(* ===== verification/Codes.v ===== *)
(** Numbers packed into words: device numbers (bits/sysmacros.h), ioctl requests
    (asm-generic/ioctl.h), statuses of processes (bits/waitstatus.h), addresses of TIPC
    (linux/tipc.h) and Phonet (linux/phonet.h), speeds (linux/ethtool.h) and headers of SCSI
    commands (linux/target_core_user.h); and times in two parts (sys/time.h). *)

From S2P Require Import Prelude CLib.
#[local] Open Scope Z_scope.

Definition u8 (x : Z) : Z := x mod 2 ^ 8.
Notation "x << n" := (Z.shiftl x n) (at level 35, no associativity) : Z_scope.
Notation "x >> n" := (Z.shiftr x n) (at level 35, no associativity) : Z_scope.
Notation "x .& y" := (Z.land x y) (at level 37, left associativity) : Z_scope.
Notation "x .| y" := (Z.lor x y) (at level 38, left associativity) : Z_scope.

(** ** bits/sysmacros.h *)

Definition gnu_dev_major (dev : Z) : Z :=
  let major := u32 ((dev .& 0x00000000000fff00) >> 8) in
  u32 (major .| ((dev .& 0xfffff00000000000) >> 32)).
Definition gnu_dev_minor (dev : Z) : Z :=
  let minor := u32 ((dev .& 0x00000000000000ff) >> 0) in
  u32 (minor .| ((dev .& 0x00000ffffff00000) >> 12)).
Definition gnu_dev_makedev (major minor : Z) : Z :=
  let dev := u64 ((major .& 0x00000fff) << 8) in
  let dev := dev .| u64 ((major .& 0xfffff000) << 32) in
  let dev := dev .| u64 ((minor .& 0x000000ff) << 0) in
  dev .| u64 ((minor .& 0xffffff00) << 12).

(** ** asm-generic/ioctl.h *)

Definition _IOC_NRBITS : Z := 8.
Definition _IOC_TYPEBITS : Z := 8.
Definition _IOC_SIZEBITS : Z := 14.
Definition _IOC_DIRBITS : Z := 2.
Definition _IOC_NRMASK : Z := (1 << _IOC_NRBITS) - 1.
Definition _IOC_TYPEMASK : Z := (1 << _IOC_TYPEBITS) - 1.
Definition _IOC_SIZEMASK : Z := (1 << _IOC_SIZEBITS) - 1.
Definition _IOC_DIRMASK : Z := (1 << _IOC_DIRBITS) - 1.
Definition _IOC_NRSHIFT : Z := 0.
Definition _IOC_TYPESHIFT : Z := _IOC_NRSHIFT + _IOC_NRBITS.
Definition _IOC_SIZESHIFT : Z := _IOC_TYPESHIFT + _IOC_TYPEBITS.
Definition _IOC_DIRSHIFT : Z := _IOC_SIZESHIFT + _IOC_SIZEBITS.
Definition _IOC_NONE : Z := 0.
Definition _IOC_WRITE : Z := 1.
Definition _IOC_READ : Z := 2.

(** [dir] is an unsigned int, [size] a size_t. *)
Definition _IOC (dir type nr size : Z) : Z :=
  u32 (dir << _IOC_DIRSHIFT) .| (type << _IOC_TYPESHIFT) .| (nr << _IOC_NRSHIFT) .| u64 (size << _IOC_SIZESHIFT).
(** [size]: sizeof of the type that is given. *)
Definition _IO (type nr : Z) : Z := _IOC _IOC_NONE type nr 0.
Definition _IOR (type nr size : Z) : Z := _IOC _IOC_READ type nr size.
Definition _IOW (type nr size : Z) : Z := _IOC _IOC_WRITE type nr size.
Definition _IOWR (type nr size : Z) : Z := _IOC (_IOC_READ .| _IOC_WRITE) type nr size.
Definition _IOC_DIR (nr : Z) : Z := (nr >> _IOC_DIRSHIFT) .& _IOC_DIRMASK.
Definition _IOC_TYPE (nr : Z) : Z := (nr >> _IOC_TYPESHIFT) .& _IOC_TYPEMASK.
Definition _IOC_NR (nr : Z) : Z := (nr >> _IOC_NRSHIFT) .& _IOC_NRMASK.
Definition _IOC_SIZE (nr : Z) : Z := (nr >> _IOC_SIZESHIFT) .& _IOC_SIZEMASK.

(** ** bits/waitstatus.h *)

Definition __WEXITSTATUS (status : Z) : Z := (status .& 0xff00) >> 8.
Definition __WTERMSIG (status : Z) : Z := status .& 0x7f.
Definition __WSTOPSIG (status : Z) : Z := __WEXITSTATUS status.
Definition __WIFEXITED (status : Z) : bool := __WTERMSIG status =? 0.
(** the conversion to signed char *)
Definition i8 (x : Z) : Z := (x + 2 ^ 7) mod 2 ^ 8 - 2 ^ 7.
Definition __WIFSIGNALED (status : Z) : bool := 0 <? (i8 ((status .& 0x7f) + 1) >> 1).
Definition __WIFSTOPPED (status : Z) : bool := (status .& 0xff) =? 0x7f.
Definition __W_CONTINUED : Z := 0xffff.
Definition __WIFCONTINUED (status : Z) : bool := status =? __W_CONTINUED.
Definition __WCOREFLAG : Z := 0x80.
Definition __WCOREDUMP (status : Z) : Z := status .& __WCOREFLAG.
Definition __W_EXITCODE (ret sig : Z) : Z := (ret << 8) .| sig.
Definition __W_STOPCODE (sig : Z) : Z := (sig << 8) .| 0x7f.

(** ** linux/tipc.h *)

Definition TIPC_NODE_BITS : Z := 12.
Definition TIPC_CLUSTER_BITS : Z := 12.
Definition TIPC_CLUSTER_OFFSET : Z := TIPC_NODE_BITS.
Definition TIPC_ZONE_OFFSET : Z := TIPC_CLUSTER_OFFSET + TIPC_CLUSTER_BITS.
Definition TIPC_NODE_OFFSET : Z := 0.
Definition TIPC_NODE_SIZE : Z := (1 << TIPC_NODE_BITS) - 1.
Definition TIPC_CLUSTER_SIZE : Z := (1 << TIPC_CLUSTER_BITS) - 1.
Definition TIPC_NODE_MASK : Z := TIPC_NODE_SIZE << TIPC_NODE_OFFSET.
Definition TIPC_CLUSTER_MASK : Z := TIPC_CLUSTER_SIZE << TIPC_CLUSTER_OFFSET.
Definition tipc_addr (zone cluster node : Z) : Z :=
  u32 (zone << TIPC_ZONE_OFFSET) .| u32 (cluster << TIPC_CLUSTER_OFFSET) .| node.
Definition tipc_zone (addr : Z) : Z := addr >> TIPC_ZONE_OFFSET.
Definition tipc_cluster (addr : Z) : Z := u32 ((addr .& TIPC_CLUSTER_MASK) >> TIPC_CLUSTER_OFFSET).
Definition tipc_node (addr : Z) : Z := u32 (addr .& TIPC_NODE_MASK).

(** ** linux/ethtool.h *)

(** The fields speed and speed_hi of struct ethtool_cmd. *)
Record ethtool_cmd := { speed : Z; speed_hi : Z }.
Definition ethtool_cmd_speed_set (speed : Z) : ethtool_cmd :=
  {| speed := u16 (speed .& 0xFFFF); speed_hi := u16 (speed >> 16) |}.
(** The shift is one of an int; its value is converted to u32 in the end. *)
Definition ethtool_cmd_speed (ep : ethtool_cmd) : Z := u32 ((speed_hi ep << 16) .| speed ep).
Definition SPEED_UNKNOWN : Z := -1.
Definition INT_MAX : Z := 2 ^ 31 - 1.
Definition ethtool_validate_speed (speed : Z) : bool := (speed <=? INT_MAX) || (speed =? u32 SPEED_UNKNOWN).

Definition DUPLEX_HALF : Z := 0x00.
Definition DUPLEX_FULL : Z := 0x01.
Definition DUPLEX_UNKNOWN : Z := 0xff.
Definition ethtool_validate_duplex (duplex : Z) : bool :=
  (duplex =? DUPLEX_HALF) || (duplex =? DUPLEX_FULL) || (duplex =? DUPLEX_UNKNOWN).
Definition ETHTOOL_RX_FLOW_SPEC_RING : Z := 0x00000000FFFFFFFF.
Definition ETHTOOL_RX_FLOW_SPEC_RING_VF : Z := 0x000000FF00000000.
Definition ETHTOOL_RX_FLOW_SPEC_RING_VF_OFF : Z := 32.
Definition ethtool_get_flow_spec_ring (ring_cookie : Z) : Z := ETHTOOL_RX_FLOW_SPEC_RING .& ring_cookie.
Definition ethtool_get_flow_spec_ring_vf (ring_cookie : Z) : Z :=
  (ETHTOOL_RX_FLOW_SPEC_RING_VF .& ring_cookie) >> ETHTOOL_RX_FLOW_SPEC_RING_VF_OFF.

(** ** linux/auto_fs.h *)

Definition AUTOFS_TYPE_ANY : Z := 0.
Definition AUTOFS_TYPE_INDIRECT : Z := 1.
Definition AUTOFS_TYPE_DIRECT : Z := 2.
Definition AUTOFS_TYPE_OFFSET : Z := 4.
(** What is stored at [type]. *)
Definition set_autofs_type_indirect : Z := AUTOFS_TYPE_INDIRECT.
Definition autofs_type_indirect (type : Z) : bool := type =? AUTOFS_TYPE_INDIRECT.
Definition set_autofs_type_direct : Z := AUTOFS_TYPE_DIRECT.
Definition autofs_type_direct (type : Z) : bool := type =? AUTOFS_TYPE_DIRECT.
Definition set_autofs_type_offset : Z := AUTOFS_TYPE_OFFSET.
Definition autofs_type_offset (type : Z) : bool := type =? AUTOFS_TYPE_OFFSET.
Definition autofs_type_trigger (type : Z) : bool := (type =? AUTOFS_TYPE_DIRECT) || (type =? AUTOFS_TYPE_OFFSET).
Definition set_autofs_type_any : Z := AUTOFS_TYPE_ANY.
Definition autofs_type_any (type : Z) : bool := type =? AUTOFS_TYPE_ANY.

(** ** linux/phonet.h *)

(** The fields spn_obj, spn_dev and spn_resource of struct sockaddr_pn. *)
Record sockaddr_pn := { spn_obj : Z; spn_dev : Z; spn_resource : Z }.
Definition pn_object (addr port : Z) : Z := u16 ((addr << 8) .| (port .& 0x3ff)).
Definition pn_obj (handle : Z) : Z := u8 (handle .& 0xff).
Definition pn_dev (handle : Z) : Z := u8 (handle >> 8).
Definition pn_port (handle : Z) : Z := u16 (handle .& 0x3ff).
Definition pn_addr (handle : Z) : Z := u8 ((handle >> 8) .& 0xfc).
Definition pn_sockaddr_set_addr (spn : sockaddr_pn) (addr : Z) : sockaddr_pn :=
  let dev := spn_dev spn .& 0x03 in
  {| spn_obj := spn_obj spn; spn_dev := u8 (dev .| (addr .& 0xfc)); spn_resource := spn_resource spn |}.
Definition pn_sockaddr_set_port (spn : sockaddr_pn) (port : Z) : sockaddr_pn :=
  let dev := spn_dev spn .& 0xfc in
  {| spn_obj := u8 (port .& 0xff); spn_dev := u8 (dev .| ((port >> 8) .& 0x03)); spn_resource := spn_resource spn |}.
Definition pn_sockaddr_set_object (spn : sockaddr_pn) (handle : Z) : sockaddr_pn :=
  {| spn_obj := pn_obj handle; spn_dev := pn_dev handle; spn_resource := spn_resource spn |}.
Definition pn_sockaddr_set_resource (spn : sockaddr_pn) (resource : Z) : sockaddr_pn :=
  {| spn_obj := spn_obj spn; spn_dev := spn_dev spn; spn_resource := resource |}.
Definition pn_sockaddr_get_addr (spn : sockaddr_pn) : Z := u8 (spn_dev spn .& 0xfc).
Definition pn_sockaddr_get_port (spn : sockaddr_pn) : Z := u16 (((spn_dev spn .& 0x03) << 8) .| spn_obj spn).
Definition pn_sockaddr_get_object (spn : sockaddr_pn) : Z := pn_object (spn_dev spn) (spn_obj spn).
Definition pn_sockaddr_get_resource (spn : sockaddr_pn) : Z := spn_resource spn.

(** ** linux/target_core_user.h *)

Definition TCMU_OP_MASK : Z := 0x7.
Definition tcmu_hdr_get_op (len_op : Z) : Z := len_op .& TCMU_OP_MASK.
Definition tcmu_hdr_set_op (len_op op : Z) : Z :=
  let len_op := len_op .& u32 (Z.lnot TCMU_OP_MASK) in len_op .| (op .& TCMU_OP_MASK).
Definition tcmu_hdr_get_len (len_op : Z) : Z := len_op .& u32 (Z.lnot TCMU_OP_MASK).
Definition tcmu_hdr_set_len (len_op len : Z) : Z := (len_op .& TCMU_OP_MASK) .| len.
Definition uac_processing_unit_bNrChannels : option Z := processing_source 0.
Definition uac_processing_unit_wChannelConfig (protocol : Z) : option Z :=
  if protocol =? UAC_VERSION_1 then
    b2 ← processing_source 2; b1 ← processing_source 1; Some ((b2 << 8) .| b1)
  else
    b4 ← processing_source 4; b3 ← processing_source 3; b2 ← processing_source 2; b1 ← processing_source 1;
    Some (u32 ((b4 << 24) .| (b3 << 16) .| (b2 << 8) .| b1)).
Definition uac_processing_unit_iChannelNames (protocol : Z) : option Z :=
  if protocol =? UAC_VERSION_1 then processing_source 3 else processing_source 5.
Definition uac_processing_unit_bControlSize (protocol : Z) : option Z :=
  if protocol =? UAC_VERSION_1 then processing_source 4
  else if protocol =? UAC_VERSION_2 then Some 2
  else if protocol =? UAC_VERSION_3 then Some 4
  else Some 1.
Definition uac_processing_unit_bmControls (protocol : Z) : option (option Z) :=
  if protocol =? UAC_VERSION_1 then p ← processing_address 5; Some (Some p)
  else if protocol =? UAC_VERSION_2 then p ← processing_address 6; Some (Some p)
  else if protocol =? UAC_VERSION_3 then p ← processing_address 2; Some (Some p)
  else Some None.
Definition uac_processing_unit_iProcessing (protocol : Z) : option Z :=
  control_size ← uac_processing_unit_bControlSize protocol;
  if protocol =? UAC_VERSION_3 then Some 0
  else p ← mjoin (uac_processing_unit_bmControls protocol); at_ desc (p + control_size).
Definition uac_processing_unit_specific (protocol : Z) : option Z :=
  control_size ← uac_processing_unit_bControlSize protocol;
  p ← mjoin (uac_processing_unit_bmControls protocol);
  if protocol =? UAC_VERSION_3 then Some (p + control_size) else Some (p + control_size + 1).
Definition uac_extension_unit_bControlSize (protocol : Z) : option Z :=
  if protocol =? UAC_VERSION_1 then processing_source 4
  else if protocol =? UAC_VERSION_2 then Some 1
  else if protocol =? UAC_VERSION_3 then Some 4
  else Some 1.
Definition uac_extension_unit_iExtension (protocol : Z) : option Z :=
  control_size ← uac_extension_unit_bControlSize protocol;
  if protocol =? UAC_VERSION_3 then Some 0
  else p ← mjoin (uac_processing_unit_bmControls protocol); at_ desc (p + control_size).
End units.

(** ** What the standards lay out *)

(** The sources of a unit, its channels and what is behind them. *)
Record unit_fields := {
  sources : bytes; channels : Z; config : Z; names : Z; controls : bytes; string_index : Z
}.

(** Channels, their positions and names in version 1 and 2, where positions are of 2 and 4 bytes. *)
Definition cluster (n : nat) (u : unit_fields) : bytes := channels u :: le_bytes n (config u) ++ [names u].
Definition pins (u : unit_fields) : bytes := Z.of_nat (length (sources u)) :: sources u.

(** Mixer units; [id] is the unit's number and [tail] what follows the descriptor. *)
Definition mixer_unit (n : nat) (id : Z) (u : unit_fields) : bytes :=
  let b := [0x24; 4; id] ++ pins u ++ cluster n u ++ controls u ++ [string_index u] in
  Z.of_nat (S (length b)) :: b.
(** Version 3, where a cluster descriptor has the place of the channels. *)
Definition mixer_unit3 (id : Z) (u : unit_fields) : bytes :=
  let b := [0x24; 5; id] ++ pins u ++ le_bytes 2 (config u) ++ controls u ++ [string_index u] in
  Z.of_nat (S (length b)) :: b.

(** Processing units (subtype 7) and extension units (8) of version 1, which give the size of
    their controls, of version 2, and the bytes of the process behind the string. *)
Definition processing_unit1 (head : bytes) (u : unit_fields) (specific : bytes) : bytes :=
  let b := head ++ pins u ++ cluster 2 u ++ Z.of_nat (length (controls u)) :: controls u ++ string_index u :: specific in
  Z.of_nat (S (length b)) :: b.
Definition processing_unit2 (head : bytes) (u : unit_fields) (specific : bytes) : bytes :=
  let b := head ++ pins u ++ cluster 4 u ++ controls u ++ string_index u :: specific in
  Z.of_nat (S (length b)) :: b.

(** ** Places behind the sources *)

Lemma at_app pre post k : 0 <= k -> at_ (pre ++ post) (Z.of_nat (length pre) + k) = at_ post k.
Proof.
  intros Hk. unfold at_. rewrite !(proj2 (Z.ltb_ge _ _)) by lia.
  rewrite lookup_app_r by lia. f_equal. lia.
Qed.
(** ** Malformed signatures *)

(** C7 as stated fails on a payload that does not pass the freshness
    check: with a one-byte signature on a ruling issued 4000 time units
    ago, both entry points stop at the expiry check, and the revert is of
    the SignatureExpired kind, not InvalidSignature; with the same
    signature on a ruling dated [UINT256_MAX] the deadline overflows and
    both stop on the arithmetic [Panic], which is none of the four
    kinds. *)
Lemma malformed_signature_on_expired_payload :
  Z.of_nat (List.length [x00]) <> 65 /\
  transact (Toy.at_time 5 (Toy.T + 4000))
    (CallVerifyRulingSignature 1 Toy.FAVOR_BUYER Toy.T 0x99 [x00]) (constructor Toy.A) =
  (constructor Toy.A, Failure (ErrorString "signature expired")) /\
  transact (Toy.at_time 5 (Toy.T + 4000))
    (CallSubmitRuling 1 Toy.FAVOR_BUYER Toy.T 0x99 [x00]) (constructor Toy.A) =
  (constructor Toy.A, Failure (ErrorString "signature expired")) /\
  error_kind (ErrorString "signature expired") <> Some InvalidSignature /\
  transact (Toy.at_time 5 (Toy.T + 100))
    (CallSubmitRuling 1 Toy.FAVOR_BUYER UINT256_MAX 0x99 [x00]) (constructor Toy.A) =
  (constructor Toy.A, Failure (Panic PANIC_ARITHMETIC)) /\
  error_kind (Panic PANIC_ARITHMETIC) = None.
Proof.
  split; [vm_compute; discriminate|].
  split; [vm_compute; reflexivity|].
  split; [vm_compute; reflexivity|].
  split; [vm_compute; discriminate|].
  split; [vm_compute; reflexivity|].
  reflexivity.
Qed.

(** C7 (amended): on a payload that passes the freshness check, a
    signature that [ECDSA.recover] cannot recover -- in particular one
    that is not 65 bytes long -- makes both verify and submit revert with
    the library's error, of the InvalidSignature kind, and storage is
    left as it was; on any payload such a signature ends both calls in a
    revert.  For a fresh payload signed by the active arbitrator, verify
    returns true and submit can only fail on a used nonce. *)
Theorem malformed_signature_rejected `{P : Primitives} env st o r t n s :
  (forall e, ECDSA_recover (ruling_digest o r t n) s = RecoverFailed e ->
     (exists reason,
        verifyRulingSignature o r t n s env st = Revert reason /\
        transact env (CallVerifyRulingSignature o r t n s) st = (st, Failure reason) /\
        transact env (CallSubmitRuling o r t n s) st = (st, Failure reason)) /\
     (fresh env t ->
        verifyRulingSignature o r t n s env st = Revert (ECDSARevert e) /\
        transact env (CallVerifyRulingSignature o r t n s) st = (st, Failure (ECDSARevert e)) /\
        transact env (CallSubmitRuling o r t n s) st = (st, Failure (ECDSARevert e)) /\
        error_kind (ECDSARevert e) = Some InvalidSignature)) /\
  (Z.of_nat (List.length s) <> 65 ->
     ECDSA_recover (ruling_digest o r t n) s =
     RecoverFailed (ECDSAInvalidSignatureLength (Z.of_nat (List.length s)))) /\
  (fresh env t -> signed_by_identity (arbitrator st) o r t n s ->
     verifyRulingSignature o r t n s env st = Ok true /\
     forall reason,
       snd (transact env (CallSubmitRuling o r t n s) st) = Failure reason ->
       reason = ErrorString "nonce used").
Proof.
  split; [|split].
  - intros e He.
    assert (Hc : signer_check st o r t n s = Revert (ECDSARevert e)).
    { unfold signer_check. rewrite He. reflexivity. }
    split.
    + rewrite transact_verify, transact_submit, verify_eq, Hc.
      destruct (t + 3600 <=? UINT256_MAX);
        [destruct (block_timestamp env <=? t + 3600)|]; eauto.
    + intros Hfresh.
      rewrite transact_verify, transact_submit, (verify_fresh _ _ _ _ _ _ _ Hfresh), Hc.
      repeat split.
  - apply ECDSA_recover_length.
  - intros Hfresh Hsig. unfold signed_by_identity in Hsig.
    assert (Hv : verifyRulingSignature o r t n s env st = Ok true).
    { rewrite (verify_fresh _ _ _ _ _ _ _ Hfresh). unfold signer_check.
      rewrite Hsig, Z.eqb_refl. reflexivity. }
    split; [exact Hv|].
    intros reason. rewrite transact_submit, Hv.
    destruct (used _ _); cbn [snd]; congruence.
Qed.

(** A one-byte signature on a fresh payload. *)
Lemma malformed_signature_rejected_witness :
  transact (Toy.at_time 5 (Toy.T + 100))
    (CallSubmitRuling 1 Toy.FAVOR_BUYER Toy.T 0x99 [x00]) (constructor Toy.A) =
  (constructor Toy.A, Failure (ECDSARevert (ECDSAInvalidSignatureLength 1))) /\
  error_kind (ECDSARevert (ECDSAInvalidSignatureLength 1)) = Some InvalidSignature.
Proof.
  destruct (malformed_signature_rejected (P := Toy.primitives)
              (Toy.at_time 5 (Toy.T + 100)) (constructor Toy.A)
              1 Toy.FAVOR_BUYER Toy.T 0x99 [x00]) as (Hbad & _ & _).
  destruct (Hbad (ECDSAInvalidSignatureLength 1)) as (_ & Hfresh).
  - vm_compute. reflexivity.
  - destruct Hfresh as (_ & _ & Hs & Hk).
    + split; vm_compute; discriminate.
    + split; [exact Hs | exact Hk].
Defined.
(** [!process.env.X]: the variable is unset or empty. *)
Definition unset (x : option string) : bool :=
  match x with
  | None => true
  | Some s => String.eqb s EmptyString
  end.

Definition is_production (NODE_ENV : option string) : bool :=
  bool_decide (NODE_ENV = Some "production").

(** The start of [setupAuth]: [None] is the thrown "SESSION_SECRET
    environment variable must be set ..." error, otherwise the settings
    handed to express-session. *)
Definition setupAuth (NODE_ENV SESSION_SECRET : option string)
    : option SessionOptions :=
  if is_production NODE_ENV
     && (unset SESSION_SECRET
         || bool_decide (SESSION_SECRET = Some placeholder_secret))
  then None
  else Some
    {| secret := if unset SESSION_SECRET then placeholder_secret
                 else default placeholder_secret SESSION_SECRET;
       resave := false;
       saveUninitialized := false;
       cookie_secure := is_production NODE_ENV;
       cookie_httpOnly := true;
       cookie_sameSite := "lax";
       cookie_maxAge := 24 * 60 * 60 * 1000 |}.

End SessionSetup.

(** ** The form builder (the [FormBuilder] component) *)

Module FormBuilder.

Inductive fieldType :=
  | text | email | phone | textarea | select | checkbox | radio | file.

#[global] Instance fieldType_eq_dec : EqDecision fieldType.
Proof. solve_decision. Defined.

Record Validation := {
  minLength : option Z;
  maxLength : option Z;
  pattern : option string;
}.

(** [FormField] of [shared/schema.ts]. *)
Record FormField := {
  id : string;
  type : fieldType;
  label : string;
  placeholder : option string;
  required : bool;
  options : option (list string);
  validation : option Validation;
}.

(** [Partial<FormField>]: for each property, whether the object has it
    and with which value. *)
Record Updates := {
  set_id : option string;
  set_type : option fieldType;
  set_label : option string;
  set_placeholder : option (option string);
  set_required : option bool;
  set_options : option (option (list string));
  set_validation : option (option Validation);
}.

(** [{ ...field, ...updates }] *)
Definition spread (field : FormField) (updates : Updates) : FormField :=
  {| id := default (id field) (set_id updates);
     type := default (type field) (set_type updates);
     label := default (label field) (set_label updates);
     placeholder := default (placeholder field) (set_placeholder updates);
     required := default (required field) (set_required updates);
     options := default (options field) (set_options updates);
     validation := default (validation field) (set_validation updates) |}.

(** The [FIELD_TYPES] palette, in its order. *)
Definition FIELD_TYPES : list (fieldType * string) :=
  [ (text, "Text Input"); (email, "Email"); (phone, "Phone");
    (textarea, "Text Area"); (select, "Dropdown"); (checkbox, "Checkbox");
    (radio, "Radio Button"); (file, "File Upload") ].

(** The component state that the handlers read and set. An element of
    the [fields] array is a field or [undefined] ([None]). *)
Record BuilderState := {
  fields : list (option FormField);
  selectedField : option FormField;
}.

(** [field.id] on an array element: a TypeError on [undefined]. *)
Definition id_of (field : option FormField) : result string :=
  match field with
  | Some f => Ok (id f)
  | None => Throw TypeError
  end.

(** [addField]; [nanoid] is the identifier that [nanoid()] returns. *)
Definition addField (nanoid : string) (fieldType : fieldType)
    (st : BuilderState) : BuilderState :=
  let newField :=
    {| id := nanoid;
       type := fieldType;
       label :=
         match list_find (λ f, f.1 = fieldType) FIELD_TYPES with
         | Some (_, f) => f.2 +:+ " Field"
         | None => "undefined Field"
         end;
       placeholder := Some EmptyString;
       required := false;
       options :=
         match fieldType with
         | select | radio | checkbox => Some ["Option 1"; "Option 2"]
         | _ => None
         end;
       validation :=
         Some {| minLength := None; maxLength := None; pattern := None |} |} in
  {| fields := fields st ++ [Some newField];
     selectedField := Some newField |}.

(** [fields.map(field => field.id === fieldId ? {...field, ...updates} : field)] *)
Fixpoint map_update (fieldId : string) (updates : Updates)
    (fs : list (option FormField)) : result (list (option FormField)) :=
  match fs with
  | [] => Ok []
  | field :: rest =>
      i ← id_of field;
      rest' ← map_update fieldId updates rest;
      Ok ((if String.eqb i fieldId
           then (λ f, spread f updates) <$> field else field) :: rest')
  end.

Definition updateField (fieldId : string) (updates : Updates)
    (st : BuilderState) : result BuilderState :=
  updatedFields ← map_update fieldId updates (fields st);
  Ok {| fields := updatedFields;
        selectedField :=
          match selectedField st with
          | Some selected =>
              if String.eqb (id selected) fieldId
              then Some (spread selected updates) else Some selected
          | None => None
          end |}.

(** [fields.filter(field => field.id !== fieldId)] *)
Fixpoint filter_other (fieldId : string) (fs : list (option FormField))
    : result (list (option FormField)) :=
  match fs with
  | [] => Ok []
  | field :: rest =>
      i ← id_of field;
      rest' ← filter_other fieldId rest;
      Ok (if String.eqb i fieldId then rest' else field :: rest')
  end.

Definition removeField (fieldId : string) (st : BuilderState)
    : result BuilderState :=
  updatedFields ← filter_other fieldId (fields st);
  Ok {| fields := updatedFields;
        selectedField :=
          match selectedField st with
          | Some selected =>
              if String.eqb (id selected) fieldId then None else Some selected
          | None => None
          end |}.

(** The two [splice] calls of the reorder branch: the element at [source]
    is taken out ([undefined] when there is none) and put in at
    [destination], or at the end when [destination] is beyond it. *)
Definition reorder (source destination : nat) (fs : list (option FormField))
    : list (option FormField) :=
  let reorderedField := default None (fs !! source) in
  let newFields := delete source fs in
  take destination newFields ++ reorderedField :: drop destination newFields.

Record DropResult := {
  destination : option nat;      (* [destination?.index] *)
  source : nat;                  (* [source.index] *)
  drop_type : string;
}.

Definition handleDragEnd (nanoid : string) (drop : DropResult)
    (st : BuilderState) : result BuilderState :=
  match destination drop with
  | None => Ok st
  | Some dest =>
      if String.eqb (drop_type drop) "add-field" then
        match FIELD_TYPES !! source drop with
        | Some (fieldType, _) => Ok (addField nanoid fieldType st)
        | None => Throw TypeError
        end
      else if String.eqb (drop_type drop) "reorder-fields" then
        Ok {| fields := reorder (source drop) dest (fields st);
              selectedField := selectedField st |}
      else Ok st
  end.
= = =
Work instructions:
In the records above, how many lines include the string "sysmacros"? Answer with only the number.

Answer area:
2